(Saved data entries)
* * * * * * *
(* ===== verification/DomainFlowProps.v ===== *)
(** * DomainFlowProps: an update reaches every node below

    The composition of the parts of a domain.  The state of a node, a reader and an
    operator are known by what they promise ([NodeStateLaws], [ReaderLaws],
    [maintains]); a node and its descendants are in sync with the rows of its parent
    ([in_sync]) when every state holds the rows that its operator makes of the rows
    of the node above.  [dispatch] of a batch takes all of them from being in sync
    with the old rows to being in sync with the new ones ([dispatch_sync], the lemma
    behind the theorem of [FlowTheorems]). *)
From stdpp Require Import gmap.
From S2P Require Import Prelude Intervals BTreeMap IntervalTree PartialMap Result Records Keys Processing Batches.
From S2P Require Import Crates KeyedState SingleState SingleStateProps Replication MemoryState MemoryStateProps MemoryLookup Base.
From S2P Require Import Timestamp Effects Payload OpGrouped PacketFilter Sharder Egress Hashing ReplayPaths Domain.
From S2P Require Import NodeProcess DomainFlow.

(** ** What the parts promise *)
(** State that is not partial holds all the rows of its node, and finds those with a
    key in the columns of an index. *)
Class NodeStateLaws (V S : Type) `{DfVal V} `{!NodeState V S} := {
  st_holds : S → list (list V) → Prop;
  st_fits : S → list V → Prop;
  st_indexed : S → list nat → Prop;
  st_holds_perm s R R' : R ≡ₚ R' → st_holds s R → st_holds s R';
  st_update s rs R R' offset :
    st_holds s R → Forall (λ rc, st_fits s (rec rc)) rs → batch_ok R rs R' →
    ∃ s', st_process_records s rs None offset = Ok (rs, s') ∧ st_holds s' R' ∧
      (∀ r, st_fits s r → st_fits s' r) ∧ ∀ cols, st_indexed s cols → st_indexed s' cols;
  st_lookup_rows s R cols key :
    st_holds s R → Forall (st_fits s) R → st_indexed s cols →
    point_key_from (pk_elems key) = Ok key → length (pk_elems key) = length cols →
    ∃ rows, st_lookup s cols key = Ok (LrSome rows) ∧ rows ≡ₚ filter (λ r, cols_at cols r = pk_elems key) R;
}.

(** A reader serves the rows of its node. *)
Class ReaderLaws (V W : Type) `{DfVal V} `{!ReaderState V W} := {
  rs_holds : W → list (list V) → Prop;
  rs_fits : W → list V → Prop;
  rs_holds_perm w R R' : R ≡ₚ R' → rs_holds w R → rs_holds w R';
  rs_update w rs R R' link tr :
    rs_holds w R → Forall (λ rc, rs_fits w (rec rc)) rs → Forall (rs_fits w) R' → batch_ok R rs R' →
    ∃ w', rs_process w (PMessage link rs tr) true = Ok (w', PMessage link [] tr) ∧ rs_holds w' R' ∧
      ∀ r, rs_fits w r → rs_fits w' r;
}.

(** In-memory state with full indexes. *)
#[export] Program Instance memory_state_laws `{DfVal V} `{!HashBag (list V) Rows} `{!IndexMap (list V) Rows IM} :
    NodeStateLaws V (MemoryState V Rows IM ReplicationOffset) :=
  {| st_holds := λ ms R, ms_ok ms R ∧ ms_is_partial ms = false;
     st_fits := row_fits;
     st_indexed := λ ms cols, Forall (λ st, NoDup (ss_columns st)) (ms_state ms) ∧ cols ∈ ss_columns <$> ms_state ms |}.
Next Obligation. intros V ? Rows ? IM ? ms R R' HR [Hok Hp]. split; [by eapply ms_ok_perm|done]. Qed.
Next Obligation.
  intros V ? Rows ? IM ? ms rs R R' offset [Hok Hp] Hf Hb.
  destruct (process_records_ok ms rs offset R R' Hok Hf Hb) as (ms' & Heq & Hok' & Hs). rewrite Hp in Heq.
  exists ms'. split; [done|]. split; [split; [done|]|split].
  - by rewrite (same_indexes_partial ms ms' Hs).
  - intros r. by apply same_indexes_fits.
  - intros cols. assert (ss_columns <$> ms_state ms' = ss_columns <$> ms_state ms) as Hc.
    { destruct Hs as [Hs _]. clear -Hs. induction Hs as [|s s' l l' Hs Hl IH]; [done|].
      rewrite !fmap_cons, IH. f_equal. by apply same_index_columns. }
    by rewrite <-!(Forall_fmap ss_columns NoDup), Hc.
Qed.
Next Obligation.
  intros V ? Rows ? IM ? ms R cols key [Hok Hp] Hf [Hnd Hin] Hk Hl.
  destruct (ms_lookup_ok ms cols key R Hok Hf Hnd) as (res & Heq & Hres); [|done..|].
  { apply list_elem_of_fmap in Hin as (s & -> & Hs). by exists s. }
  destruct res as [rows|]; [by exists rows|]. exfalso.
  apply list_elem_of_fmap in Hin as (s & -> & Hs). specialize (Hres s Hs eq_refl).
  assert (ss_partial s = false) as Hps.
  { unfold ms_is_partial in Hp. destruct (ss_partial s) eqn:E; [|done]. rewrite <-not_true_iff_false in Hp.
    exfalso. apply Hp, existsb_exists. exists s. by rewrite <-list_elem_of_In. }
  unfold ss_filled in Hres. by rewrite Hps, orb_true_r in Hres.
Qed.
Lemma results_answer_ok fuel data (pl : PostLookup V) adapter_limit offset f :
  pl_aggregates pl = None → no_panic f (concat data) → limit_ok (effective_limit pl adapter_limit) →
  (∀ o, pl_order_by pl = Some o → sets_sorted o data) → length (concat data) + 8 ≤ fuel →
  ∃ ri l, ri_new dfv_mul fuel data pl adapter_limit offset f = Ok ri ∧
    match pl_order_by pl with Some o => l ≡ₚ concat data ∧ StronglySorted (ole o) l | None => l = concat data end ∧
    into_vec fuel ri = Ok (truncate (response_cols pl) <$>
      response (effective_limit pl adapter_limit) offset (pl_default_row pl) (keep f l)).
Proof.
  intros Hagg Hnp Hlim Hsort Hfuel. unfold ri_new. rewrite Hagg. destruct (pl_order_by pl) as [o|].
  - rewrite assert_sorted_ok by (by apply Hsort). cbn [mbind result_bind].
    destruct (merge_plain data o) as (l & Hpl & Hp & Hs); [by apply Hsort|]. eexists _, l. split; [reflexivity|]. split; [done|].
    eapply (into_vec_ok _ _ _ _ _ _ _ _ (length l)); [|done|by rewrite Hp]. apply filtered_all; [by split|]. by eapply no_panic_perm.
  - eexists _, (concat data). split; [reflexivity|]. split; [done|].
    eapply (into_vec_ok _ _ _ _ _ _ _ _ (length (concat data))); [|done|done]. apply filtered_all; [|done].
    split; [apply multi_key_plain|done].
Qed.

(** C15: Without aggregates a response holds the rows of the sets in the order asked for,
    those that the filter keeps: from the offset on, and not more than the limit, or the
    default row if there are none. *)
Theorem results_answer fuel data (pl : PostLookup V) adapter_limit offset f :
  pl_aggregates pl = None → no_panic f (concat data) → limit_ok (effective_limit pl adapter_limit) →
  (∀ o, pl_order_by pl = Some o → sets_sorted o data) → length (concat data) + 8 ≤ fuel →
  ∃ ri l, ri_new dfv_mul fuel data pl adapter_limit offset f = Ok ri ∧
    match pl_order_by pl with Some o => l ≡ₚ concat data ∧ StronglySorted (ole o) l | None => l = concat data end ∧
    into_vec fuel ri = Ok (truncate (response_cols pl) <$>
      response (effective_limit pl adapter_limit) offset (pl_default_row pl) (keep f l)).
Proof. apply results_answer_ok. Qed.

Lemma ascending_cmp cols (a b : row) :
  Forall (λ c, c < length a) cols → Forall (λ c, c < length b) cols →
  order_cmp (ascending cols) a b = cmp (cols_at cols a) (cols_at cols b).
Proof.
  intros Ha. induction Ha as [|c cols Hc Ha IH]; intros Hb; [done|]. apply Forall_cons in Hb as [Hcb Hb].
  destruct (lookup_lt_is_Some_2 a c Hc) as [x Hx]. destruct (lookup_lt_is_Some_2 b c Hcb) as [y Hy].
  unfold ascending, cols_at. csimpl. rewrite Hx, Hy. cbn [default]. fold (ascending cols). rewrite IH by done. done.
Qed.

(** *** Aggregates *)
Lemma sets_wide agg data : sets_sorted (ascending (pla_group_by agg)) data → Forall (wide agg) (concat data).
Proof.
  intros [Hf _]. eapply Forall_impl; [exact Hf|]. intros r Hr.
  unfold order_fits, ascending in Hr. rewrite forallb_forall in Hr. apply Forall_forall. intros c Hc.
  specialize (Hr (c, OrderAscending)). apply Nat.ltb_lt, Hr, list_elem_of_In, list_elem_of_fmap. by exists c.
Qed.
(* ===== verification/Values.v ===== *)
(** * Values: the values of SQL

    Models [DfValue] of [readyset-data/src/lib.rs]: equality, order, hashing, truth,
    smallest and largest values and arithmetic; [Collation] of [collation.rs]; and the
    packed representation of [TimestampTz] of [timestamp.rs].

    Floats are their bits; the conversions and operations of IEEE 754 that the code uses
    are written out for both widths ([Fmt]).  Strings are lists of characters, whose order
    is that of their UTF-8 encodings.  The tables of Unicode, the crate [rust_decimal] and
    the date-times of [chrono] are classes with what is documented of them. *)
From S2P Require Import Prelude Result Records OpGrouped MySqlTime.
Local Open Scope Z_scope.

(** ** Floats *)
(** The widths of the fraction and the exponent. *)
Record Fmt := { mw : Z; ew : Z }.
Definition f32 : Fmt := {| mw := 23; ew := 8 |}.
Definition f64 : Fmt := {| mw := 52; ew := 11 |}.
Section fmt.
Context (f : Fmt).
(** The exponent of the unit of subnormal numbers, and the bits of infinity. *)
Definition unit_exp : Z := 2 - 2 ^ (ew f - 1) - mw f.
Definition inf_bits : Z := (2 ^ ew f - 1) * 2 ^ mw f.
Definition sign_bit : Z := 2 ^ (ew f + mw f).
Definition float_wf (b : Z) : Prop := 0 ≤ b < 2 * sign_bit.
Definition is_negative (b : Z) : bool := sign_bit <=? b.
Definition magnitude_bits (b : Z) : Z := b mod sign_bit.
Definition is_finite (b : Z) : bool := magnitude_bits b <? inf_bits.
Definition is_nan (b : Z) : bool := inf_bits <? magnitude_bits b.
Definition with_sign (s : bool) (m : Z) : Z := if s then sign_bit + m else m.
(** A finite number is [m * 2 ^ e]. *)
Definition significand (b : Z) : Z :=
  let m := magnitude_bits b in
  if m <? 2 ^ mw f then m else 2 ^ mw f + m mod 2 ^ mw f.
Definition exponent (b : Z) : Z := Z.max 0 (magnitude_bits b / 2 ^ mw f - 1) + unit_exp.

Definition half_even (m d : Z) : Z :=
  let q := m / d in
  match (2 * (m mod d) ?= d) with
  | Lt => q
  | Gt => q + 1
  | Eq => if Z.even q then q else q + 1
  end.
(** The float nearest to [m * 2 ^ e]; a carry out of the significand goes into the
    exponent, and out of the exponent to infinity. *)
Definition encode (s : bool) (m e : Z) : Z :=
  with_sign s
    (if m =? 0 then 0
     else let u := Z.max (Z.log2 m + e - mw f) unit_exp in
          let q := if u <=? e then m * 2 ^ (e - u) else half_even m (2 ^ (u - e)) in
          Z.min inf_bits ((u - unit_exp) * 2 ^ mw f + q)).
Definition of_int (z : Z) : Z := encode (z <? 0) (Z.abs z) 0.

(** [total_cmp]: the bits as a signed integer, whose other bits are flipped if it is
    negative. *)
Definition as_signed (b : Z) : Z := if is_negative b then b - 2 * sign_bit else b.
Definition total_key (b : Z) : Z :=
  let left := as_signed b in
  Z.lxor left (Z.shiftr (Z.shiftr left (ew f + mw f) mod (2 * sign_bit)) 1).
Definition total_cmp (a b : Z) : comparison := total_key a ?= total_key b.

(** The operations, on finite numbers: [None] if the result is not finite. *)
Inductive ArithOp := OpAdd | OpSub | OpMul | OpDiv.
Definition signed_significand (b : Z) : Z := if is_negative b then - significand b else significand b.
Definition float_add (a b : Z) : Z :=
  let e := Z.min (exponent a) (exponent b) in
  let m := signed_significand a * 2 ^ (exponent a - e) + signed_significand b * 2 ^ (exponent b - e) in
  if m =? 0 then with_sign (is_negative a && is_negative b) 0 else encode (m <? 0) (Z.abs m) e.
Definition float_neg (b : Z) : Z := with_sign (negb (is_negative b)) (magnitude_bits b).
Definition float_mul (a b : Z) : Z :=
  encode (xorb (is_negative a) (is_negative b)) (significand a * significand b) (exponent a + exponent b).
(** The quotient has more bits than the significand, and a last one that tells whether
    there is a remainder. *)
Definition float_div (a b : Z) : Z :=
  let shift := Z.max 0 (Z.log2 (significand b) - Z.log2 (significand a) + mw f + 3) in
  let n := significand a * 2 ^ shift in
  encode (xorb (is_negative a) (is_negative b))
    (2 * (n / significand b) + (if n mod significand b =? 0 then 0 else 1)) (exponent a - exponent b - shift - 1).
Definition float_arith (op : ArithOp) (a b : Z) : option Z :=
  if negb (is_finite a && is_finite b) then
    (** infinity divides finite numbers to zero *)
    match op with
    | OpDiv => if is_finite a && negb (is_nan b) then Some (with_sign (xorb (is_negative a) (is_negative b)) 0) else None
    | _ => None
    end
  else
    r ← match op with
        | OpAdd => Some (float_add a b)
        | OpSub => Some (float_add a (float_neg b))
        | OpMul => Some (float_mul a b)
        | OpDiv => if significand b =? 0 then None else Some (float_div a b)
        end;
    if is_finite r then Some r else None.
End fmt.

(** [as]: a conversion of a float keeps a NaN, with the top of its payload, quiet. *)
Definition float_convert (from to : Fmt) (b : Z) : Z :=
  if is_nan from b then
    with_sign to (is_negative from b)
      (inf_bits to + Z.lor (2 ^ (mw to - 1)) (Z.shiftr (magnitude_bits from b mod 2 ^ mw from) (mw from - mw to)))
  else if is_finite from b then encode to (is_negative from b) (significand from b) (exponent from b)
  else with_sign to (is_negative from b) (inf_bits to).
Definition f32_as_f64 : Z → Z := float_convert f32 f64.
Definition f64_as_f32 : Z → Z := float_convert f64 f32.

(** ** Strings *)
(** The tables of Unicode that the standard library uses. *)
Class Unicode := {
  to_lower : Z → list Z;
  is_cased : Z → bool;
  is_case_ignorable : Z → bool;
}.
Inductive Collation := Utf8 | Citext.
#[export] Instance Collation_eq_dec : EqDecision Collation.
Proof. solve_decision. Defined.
* * * * * * *
**ABOUT THIS TASK**
Write out only the lines that run from the line containing "From S2P Require Import Prelude Intervals" through the line containing "key in the columns of an index. *)", both included, exactly as they appear above.

**SOLUTION TO THIS TASK**
From S2P Require Import Prelude Intervals BTreeMap IntervalTree PartialMap Result Records Keys Processing Batches.
From S2P Require Import Crates KeyedState SingleState SingleStateProps Replication MemoryState MemoryStateProps MemoryLookup Base.
From S2P Require Import Timestamp Effects Payload OpGrouped PacketFilter Sharder Egress Hashing ReplayPaths Domain.
From S2P Require Import NodeProcess DomainFlow.

(** ** What the parts promise *)
(** State that is not partial holds all the rows of its node, and finds those with a
    key in the columns of an index. *)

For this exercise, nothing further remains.